Lines from the line with "c_side : protocol.Side;" to the line with "(protocol.no_quantity m) (protocol.no_side" in the entries below, and only those, must be output exactly, with both ends included.

*Data extract*.
· · · · ·

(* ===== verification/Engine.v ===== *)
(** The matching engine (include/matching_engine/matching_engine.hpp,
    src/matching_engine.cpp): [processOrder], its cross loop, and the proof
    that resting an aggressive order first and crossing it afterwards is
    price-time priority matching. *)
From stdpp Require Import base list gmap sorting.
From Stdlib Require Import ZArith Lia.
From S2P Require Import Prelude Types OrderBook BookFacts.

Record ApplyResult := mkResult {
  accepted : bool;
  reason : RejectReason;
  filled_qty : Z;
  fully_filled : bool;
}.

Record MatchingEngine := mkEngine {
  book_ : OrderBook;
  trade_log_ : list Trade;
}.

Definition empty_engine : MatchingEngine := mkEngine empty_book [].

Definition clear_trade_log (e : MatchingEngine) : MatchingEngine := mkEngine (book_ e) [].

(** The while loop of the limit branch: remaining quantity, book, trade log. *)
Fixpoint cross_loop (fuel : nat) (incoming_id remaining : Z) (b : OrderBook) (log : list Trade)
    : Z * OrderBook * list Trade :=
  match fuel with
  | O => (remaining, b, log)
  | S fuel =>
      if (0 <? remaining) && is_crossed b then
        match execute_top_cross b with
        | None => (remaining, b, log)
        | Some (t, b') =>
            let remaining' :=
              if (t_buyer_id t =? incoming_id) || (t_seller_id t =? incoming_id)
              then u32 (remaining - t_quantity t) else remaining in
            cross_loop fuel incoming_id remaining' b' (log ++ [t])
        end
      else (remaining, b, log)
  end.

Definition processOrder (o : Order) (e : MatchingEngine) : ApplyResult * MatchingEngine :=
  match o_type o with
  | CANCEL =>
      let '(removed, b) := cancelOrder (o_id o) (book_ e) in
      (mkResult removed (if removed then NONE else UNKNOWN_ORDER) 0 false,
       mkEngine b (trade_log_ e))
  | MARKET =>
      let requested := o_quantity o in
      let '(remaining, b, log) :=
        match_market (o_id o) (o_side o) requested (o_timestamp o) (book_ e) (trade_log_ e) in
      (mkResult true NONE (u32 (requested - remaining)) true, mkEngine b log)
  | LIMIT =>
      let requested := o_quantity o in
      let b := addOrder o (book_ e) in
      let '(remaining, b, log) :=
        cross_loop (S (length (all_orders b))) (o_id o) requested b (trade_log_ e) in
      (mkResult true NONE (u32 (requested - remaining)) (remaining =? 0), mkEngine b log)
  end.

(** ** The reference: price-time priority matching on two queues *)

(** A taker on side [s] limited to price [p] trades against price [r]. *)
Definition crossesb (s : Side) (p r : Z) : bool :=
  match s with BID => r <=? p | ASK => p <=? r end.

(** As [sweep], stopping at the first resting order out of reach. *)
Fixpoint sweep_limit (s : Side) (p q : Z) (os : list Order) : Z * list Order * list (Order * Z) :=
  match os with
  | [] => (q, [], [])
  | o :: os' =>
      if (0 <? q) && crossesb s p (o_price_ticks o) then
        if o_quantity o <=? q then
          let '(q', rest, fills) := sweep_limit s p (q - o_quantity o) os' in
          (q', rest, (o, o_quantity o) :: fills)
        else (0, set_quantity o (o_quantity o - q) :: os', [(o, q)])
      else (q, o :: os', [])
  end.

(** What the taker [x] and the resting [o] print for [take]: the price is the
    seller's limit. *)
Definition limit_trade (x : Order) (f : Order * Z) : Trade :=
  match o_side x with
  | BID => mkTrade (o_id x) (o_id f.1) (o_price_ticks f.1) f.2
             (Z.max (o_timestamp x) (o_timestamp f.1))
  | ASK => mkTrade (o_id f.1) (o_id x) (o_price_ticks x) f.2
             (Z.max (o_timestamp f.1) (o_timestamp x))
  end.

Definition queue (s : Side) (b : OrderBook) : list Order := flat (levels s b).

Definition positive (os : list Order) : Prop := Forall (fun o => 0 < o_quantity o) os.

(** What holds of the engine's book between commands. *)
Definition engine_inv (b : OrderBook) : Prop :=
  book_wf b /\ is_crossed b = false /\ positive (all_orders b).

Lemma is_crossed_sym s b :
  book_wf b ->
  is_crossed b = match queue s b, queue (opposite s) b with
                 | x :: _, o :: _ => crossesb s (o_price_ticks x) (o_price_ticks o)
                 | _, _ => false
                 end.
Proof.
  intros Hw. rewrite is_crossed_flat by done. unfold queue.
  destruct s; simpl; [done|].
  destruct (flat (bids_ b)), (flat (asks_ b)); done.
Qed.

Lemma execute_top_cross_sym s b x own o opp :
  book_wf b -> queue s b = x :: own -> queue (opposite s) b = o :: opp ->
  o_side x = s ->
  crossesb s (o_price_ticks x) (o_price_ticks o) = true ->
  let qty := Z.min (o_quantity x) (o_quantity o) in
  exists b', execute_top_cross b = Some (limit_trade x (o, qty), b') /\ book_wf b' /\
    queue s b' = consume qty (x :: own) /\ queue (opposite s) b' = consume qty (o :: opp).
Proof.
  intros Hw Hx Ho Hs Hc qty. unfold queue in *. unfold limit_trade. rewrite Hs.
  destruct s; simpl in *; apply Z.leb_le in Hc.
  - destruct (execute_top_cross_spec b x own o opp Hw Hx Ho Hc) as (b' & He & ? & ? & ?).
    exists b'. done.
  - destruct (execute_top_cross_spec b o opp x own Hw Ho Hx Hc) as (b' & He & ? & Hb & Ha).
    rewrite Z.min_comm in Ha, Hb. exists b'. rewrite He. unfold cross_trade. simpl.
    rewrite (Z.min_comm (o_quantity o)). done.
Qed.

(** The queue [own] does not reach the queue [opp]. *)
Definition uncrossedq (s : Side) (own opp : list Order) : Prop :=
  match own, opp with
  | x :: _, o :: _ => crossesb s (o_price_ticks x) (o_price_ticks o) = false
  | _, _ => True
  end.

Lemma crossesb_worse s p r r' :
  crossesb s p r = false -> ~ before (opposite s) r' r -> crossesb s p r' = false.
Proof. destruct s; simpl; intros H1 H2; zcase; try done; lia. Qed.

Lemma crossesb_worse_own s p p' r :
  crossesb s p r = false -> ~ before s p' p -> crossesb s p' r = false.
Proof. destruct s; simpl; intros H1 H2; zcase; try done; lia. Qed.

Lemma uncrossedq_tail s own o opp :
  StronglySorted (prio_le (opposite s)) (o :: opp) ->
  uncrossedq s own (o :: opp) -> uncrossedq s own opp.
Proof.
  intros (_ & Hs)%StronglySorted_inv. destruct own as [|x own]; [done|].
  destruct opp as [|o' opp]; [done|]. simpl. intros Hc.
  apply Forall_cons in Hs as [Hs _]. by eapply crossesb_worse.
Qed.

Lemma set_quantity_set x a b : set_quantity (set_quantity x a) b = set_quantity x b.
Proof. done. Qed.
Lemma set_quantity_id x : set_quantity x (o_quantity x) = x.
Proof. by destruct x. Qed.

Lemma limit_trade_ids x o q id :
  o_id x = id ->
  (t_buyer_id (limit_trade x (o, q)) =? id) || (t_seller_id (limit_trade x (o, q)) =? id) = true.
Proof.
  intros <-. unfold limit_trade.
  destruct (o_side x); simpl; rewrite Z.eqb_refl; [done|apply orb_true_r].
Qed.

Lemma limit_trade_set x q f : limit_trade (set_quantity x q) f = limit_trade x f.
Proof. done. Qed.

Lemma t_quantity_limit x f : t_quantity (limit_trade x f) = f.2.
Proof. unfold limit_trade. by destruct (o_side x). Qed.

· · · · ·

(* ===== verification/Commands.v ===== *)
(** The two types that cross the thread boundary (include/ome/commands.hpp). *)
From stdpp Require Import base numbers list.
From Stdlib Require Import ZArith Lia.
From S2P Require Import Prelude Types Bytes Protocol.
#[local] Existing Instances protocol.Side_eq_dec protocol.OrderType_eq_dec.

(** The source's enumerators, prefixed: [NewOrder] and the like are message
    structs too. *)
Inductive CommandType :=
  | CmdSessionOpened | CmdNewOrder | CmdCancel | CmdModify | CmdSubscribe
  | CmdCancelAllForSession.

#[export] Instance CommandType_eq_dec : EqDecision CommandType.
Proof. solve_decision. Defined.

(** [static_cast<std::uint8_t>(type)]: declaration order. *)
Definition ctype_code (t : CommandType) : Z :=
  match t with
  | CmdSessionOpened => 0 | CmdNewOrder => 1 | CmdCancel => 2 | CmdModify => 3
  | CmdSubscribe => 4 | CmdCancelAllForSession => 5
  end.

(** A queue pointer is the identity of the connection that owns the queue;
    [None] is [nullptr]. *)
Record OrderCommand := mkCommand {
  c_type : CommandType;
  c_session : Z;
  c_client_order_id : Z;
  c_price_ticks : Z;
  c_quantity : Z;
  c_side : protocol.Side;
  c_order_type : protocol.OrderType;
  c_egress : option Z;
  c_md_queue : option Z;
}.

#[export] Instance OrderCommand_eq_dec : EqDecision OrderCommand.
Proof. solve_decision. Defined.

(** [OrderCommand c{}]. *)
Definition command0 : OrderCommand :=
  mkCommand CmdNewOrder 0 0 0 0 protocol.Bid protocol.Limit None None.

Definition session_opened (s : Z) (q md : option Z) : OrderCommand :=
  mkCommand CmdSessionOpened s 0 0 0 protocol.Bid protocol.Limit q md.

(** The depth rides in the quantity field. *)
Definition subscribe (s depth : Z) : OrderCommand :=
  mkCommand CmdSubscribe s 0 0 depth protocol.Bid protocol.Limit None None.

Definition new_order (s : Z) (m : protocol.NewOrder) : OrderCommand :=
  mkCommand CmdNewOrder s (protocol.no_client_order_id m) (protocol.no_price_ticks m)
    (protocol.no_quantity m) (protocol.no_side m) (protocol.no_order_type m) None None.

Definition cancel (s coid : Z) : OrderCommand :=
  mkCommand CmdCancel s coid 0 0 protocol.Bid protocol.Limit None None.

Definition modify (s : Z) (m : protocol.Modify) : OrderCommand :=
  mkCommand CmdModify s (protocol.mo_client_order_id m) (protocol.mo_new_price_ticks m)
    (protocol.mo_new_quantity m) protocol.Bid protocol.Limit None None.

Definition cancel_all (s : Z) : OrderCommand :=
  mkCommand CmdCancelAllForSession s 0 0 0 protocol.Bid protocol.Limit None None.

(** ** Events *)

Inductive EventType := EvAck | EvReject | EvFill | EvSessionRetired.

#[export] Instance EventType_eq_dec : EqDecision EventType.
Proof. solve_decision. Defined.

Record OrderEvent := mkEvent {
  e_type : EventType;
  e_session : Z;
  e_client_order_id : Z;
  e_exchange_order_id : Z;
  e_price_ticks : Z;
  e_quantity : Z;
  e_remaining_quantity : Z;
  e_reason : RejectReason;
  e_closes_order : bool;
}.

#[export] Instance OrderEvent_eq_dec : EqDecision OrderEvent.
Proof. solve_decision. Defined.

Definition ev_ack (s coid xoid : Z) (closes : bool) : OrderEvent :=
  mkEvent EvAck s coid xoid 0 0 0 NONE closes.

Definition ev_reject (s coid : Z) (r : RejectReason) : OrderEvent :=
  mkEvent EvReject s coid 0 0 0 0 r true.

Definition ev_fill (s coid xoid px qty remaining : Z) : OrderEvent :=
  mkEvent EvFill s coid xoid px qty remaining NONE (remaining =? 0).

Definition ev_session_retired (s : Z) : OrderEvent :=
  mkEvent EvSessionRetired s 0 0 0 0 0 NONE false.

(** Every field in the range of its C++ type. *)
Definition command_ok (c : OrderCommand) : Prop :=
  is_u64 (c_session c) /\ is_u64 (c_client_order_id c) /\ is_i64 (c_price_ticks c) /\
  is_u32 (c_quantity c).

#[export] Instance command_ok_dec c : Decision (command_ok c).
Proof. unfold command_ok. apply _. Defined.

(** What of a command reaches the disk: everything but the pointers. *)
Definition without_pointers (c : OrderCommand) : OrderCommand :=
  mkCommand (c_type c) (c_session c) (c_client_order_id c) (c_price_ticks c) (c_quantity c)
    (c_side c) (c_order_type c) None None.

· · · · ·

*Your response*.
  c_side : protocol.Side;
  c_order_type : protocol.OrderType;
  c_egress : option Z;
  c_md_queue : option Z;
}.

#[export] Instance OrderCommand_eq_dec : EqDecision OrderCommand.
Proof. solve_decision. Defined.

(** [OrderCommand c{}]. *)
Definition command0 : OrderCommand :=
  mkCommand CmdNewOrder 0 0 0 0 protocol.Bid protocol.Limit None None.

Definition session_opened (s : Z) (q md : option Z) : OrderCommand :=
  mkCommand CmdSessionOpened s 0 0 0 protocol.Bid protocol.Limit q md.

(** The depth rides in the quantity field. *)
Definition subscribe (s depth : Z) : OrderCommand :=
  mkCommand CmdSubscribe s 0 0 depth protocol.Bid protocol.Limit None None.

Definition new_order (s : Z) (m : protocol.NewOrder) : OrderCommand :=
  mkCommand CmdNewOrder s (protocol.no_client_order_id m) (protocol.no_price_ticks m)
    (protocol.no_quantity m) (protocol.no_side m) (protocol.no_order_type m) None None.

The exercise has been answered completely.